The complex has no reaction with hydrogen gas, and cannot carry oxygen as salcomine does. It would, however, react with hydrogen in the presence of sodium hydroxide, a catalytic amount of platinum metal, or a reduced cobaloxime, therefore once the reduction occurs, the hydrogenation would occur much more rapidly as there is autocatalysis.

The reduction products of cobaloxime depends on the conditions. At pH near 7, a cobaloxime with a Co^{II} center is formed. With a higher pH, the cobalt center would be further reduced to the Co^{I} state, which is supernucleophilic.
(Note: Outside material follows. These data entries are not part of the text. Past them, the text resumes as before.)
Lemma run_steps_interface (a : nat) (sts : list step) :
  ∀ s s',
    (∀ h, hdl_heap s !! a = Some h → h_interface h = -1) →
    run_steps sts s = Ret tt s' →
    ∀ h, hdl_heap s' !! a = Some h → h_interface h = -1.
Proof.
  induction sts as [|st rest IH]; intros s s' Inv.
  - cbn. intros [= <-]. exact Inv.
  - cbn [run_steps bind M_seq].
    destruct (run_step st s) as [[] s1| |] eqn:Hst; try discriminate.
    intros Hrest. eapply IH; [|exact Hrest].
    eapply run_step_interface; eauto.
Qed.

(** C10: after a successful [usb_open], whatever calls follow (on this
    handle or on others, further opens and enumerations included), the
    handle's interface selector stays at [-1] for as long as the handle
    lives. *)
Theorem interface_selector_never_assigned (env : ipc)
    (reply : option Packet) (d : ptr) (s s1 s2 : state) (a : nat)
    (sts : list step) (h : usb_dev_handle) :
  usb_open env reply d s = Ret (Ptr a) s1 →
  run_steps sts s1 = Ret tt s2 →
  hdl_heap s2 !! a = Some h →
  h_interface h = -1.
Proof.
  intros Ho Hr. eapply run_steps_interface; [|exact Hr].
  eapply usb_open_interface_unset; exact Ho.
Qed.
(** * BTC short-straddle monitor: premium tracking and risk classification

    A shallow embedding of the decision logic of [src/app.py]: the per-leg
    lookup and premium extraction, the capped history kept in the Streamlit
    session state, and the trend and risk classifiers, followed by the
    properties the specification states about them.

    Numbers are Python floats, that is IEEE-754 binary64 values with
    round-to-nearest-even: Rocq's primitive [float] has exactly this
    arithmetic, so every concrete evaluation below computes what CPython
    computes.  What Python adds on top of IEEE (a division by zero raises
    instead of producing an infinity or a NaN) is written out in
    [py_truediv] and [py_truediv_int].

    The history is a Python list, a mutable object shared between the session
    state and the functions it is passed to; the script fragments that touch
    it are state transformers over a heap of list objects. *)

From Stdlib Require Import ZArith Floats Uint63 Lia.
From stdpp Require Import base option list gmap strings.

(** ** Python runtime: exceptions and results *)

(** The exceptions the modelled code can raise. *)
Inductive exn : Type :=
| ZeroDivisionError   (* [a / b] with [b == 0] *)
| IndexError          (* [l[i]] out of range *)
| ValueError          (* [min] or [max] of an empty sequence *)
| TypeError.          (* [len] or iteration of something that is no list *)

(** The outcome of evaluating an expression: a value, or a raised exception. *)
Inductive result (A : Type) : Type :=
| Ok (a : A)
| Raise (e : exn).
Arguments Ok {A} a.
Arguments Raise {A} e.

#[global] Instance result_fmap : FMap result := fun A B f r =>
  match r with
  | Ok a => Ok (f a)
  | Raise e => Raise e
  end.

(** ** Python runtime: numbers *)

(** [float(n)] for an [int] that is a list length (below 2^63, and far
    below 2^53 where the conversion is exact). *)
Definition float_of_int (n : Z) : float := PrimFloat.of_uint63 (Uint63.of_Z n).

(** [a / b] on floats: CPython raises when the divisor compares equal to
    zero (either sign), whatever the dividend; otherwise the IEEE quotient. *)
Definition py_truediv (a b : float) : result float :=
  if (b =? 0)%float then Raise ZeroDivisionError else Ok (a / b)%float.

(** [a / n] for a float [a] and an int [n]: the int is converted to a float
    first, and that float is zero exactly when [n] is. *)
Definition py_truediv_int (a : float) (n : Z) : result float :=
  if (n =? 0)%Z then Raise ZeroDivisionError else Ok (a / float_of_int n)%float.

(** The builtin [sum] over a list of floats is the one operation of the app
    whose rounding depends on the interpreter: up to CPython 3.11 it adds the
    items from left to right starting from the int [0]; from 3.12 on it adds
    them with Neumaier's compensation.  The classifiers are stated over
    either one. *)
Class PyRuntime : Type := { py_sum : list float -> float }.

(** [sum(l)], CPython <= 3.11: [((0 + x1) + x2) + ...]. *)
Definition sum_left_to_right (l : list float) : float :=
  fold_left PrimFloat.add l 0%float.

(** One step of the compensated loop: the running total and the running
    compensation after adding [x]. *)
Definition neumaier_step (acc : float * float) (x : float) : float * float :=
  let '(f_result, c) := acc in
  let t := (f_result + x)%float in
  if (PrimFloat.abs x <=? PrimFloat.abs f_result)%float
  then (t, (c + ((f_result - t) + x))%float)
  else (t, (c + ((x - t) + f_result))%float).

(** A float that is neither an infinity nor a NaN. *)
Definition isfinite (x : float) : bool :=
  negb (PrimFloat.is_nan x) && negb (PrimFloat.is_infinity x).

(** [sum(l)], CPython >= 3.12: the first item is added to the int [0], the
    others go through the compensated loop, and the compensation is added at
    the end when it is nonzero and finite. *)
Definition sum_compensated (l : list float) : float :=
  match l with
  | [] => 0%float
  | x1 :: rest =>
      let '(f_result, c) := fold_left neumaier_step rest ((0 + x1)%float, 0%float) in
      if negb (c =? 0)%float && isfinite c then (f_result + c)%float else f_result
  end.

Definition cpython_311 : PyRuntime := {| py_sum := sum_left_to_right |}.
Definition cpython_312 : PyRuntime := {| py_sum := sum_compensated |}.

(** [min(l)]: the first item, replaced by each later item that compares
    smaller. *)
Definition py_min (l : list float) : result float :=
  match l with
  | [] => Raise ValueError
  | x :: rest => Ok (fold_left (fun m y => if (y <? m)%float then y else m) rest x)
  end.

(** [max(l)]: the first item, replaced by each later item that compares
    greater. *)
Definition py_max (l : list float) : result float :=
  match l with
  | [] => Raise ValueError
  | x :: rest => Ok (fold_left (fun m y => if (m <? y)%float then y else m) rest x)
  end.

(** ** Python runtime: lists *)

Section PyList.
Context {A : Type}.

(** [len(l)] *)
Definition py_len (l : list A) : Z := Z.of_nat (length l).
The pyridine base in the axial position can also be replaced by other organic bases containing a sp^{2} hybridized N atom as well. Commonly used bases are morpholine, 4-methylpyridine, imidazole and benzimidazole. The derivatives are again prepared via diacetocobaloxime, followed by the addition of the desired base, such as imidazole.
 (CH_{3}COO)_{2}Co(DH)_{2} + imi → (CH_{3}COO)Co(DH)_{2}imi

===Alkylation of Co===
One of the methods used for producing the Co-C bond is to make use of the supernucleophilicity of the Co^{I} center. Chloro(pyridine)cobaloxime(III) is first reduced to Chloro(pyridine)cobaloxime(I) by sodium borohydride in alkaline solution, then an alkyl halide is added into the reaction mixture, and the desired Co-C bond is formed via a S_{N}2 reaction. This method can be used to produce cobaloximes containing a primary or a secondary alkyl substituent.

For derivatives with phenyl or vinyl substituent, the Grignard reaction is employed. However, since the dimethylglyoxime ligands contains two acidic H atoms in the oxime group, the Grignard reagent must be used in three-fold excess to compensate the loss.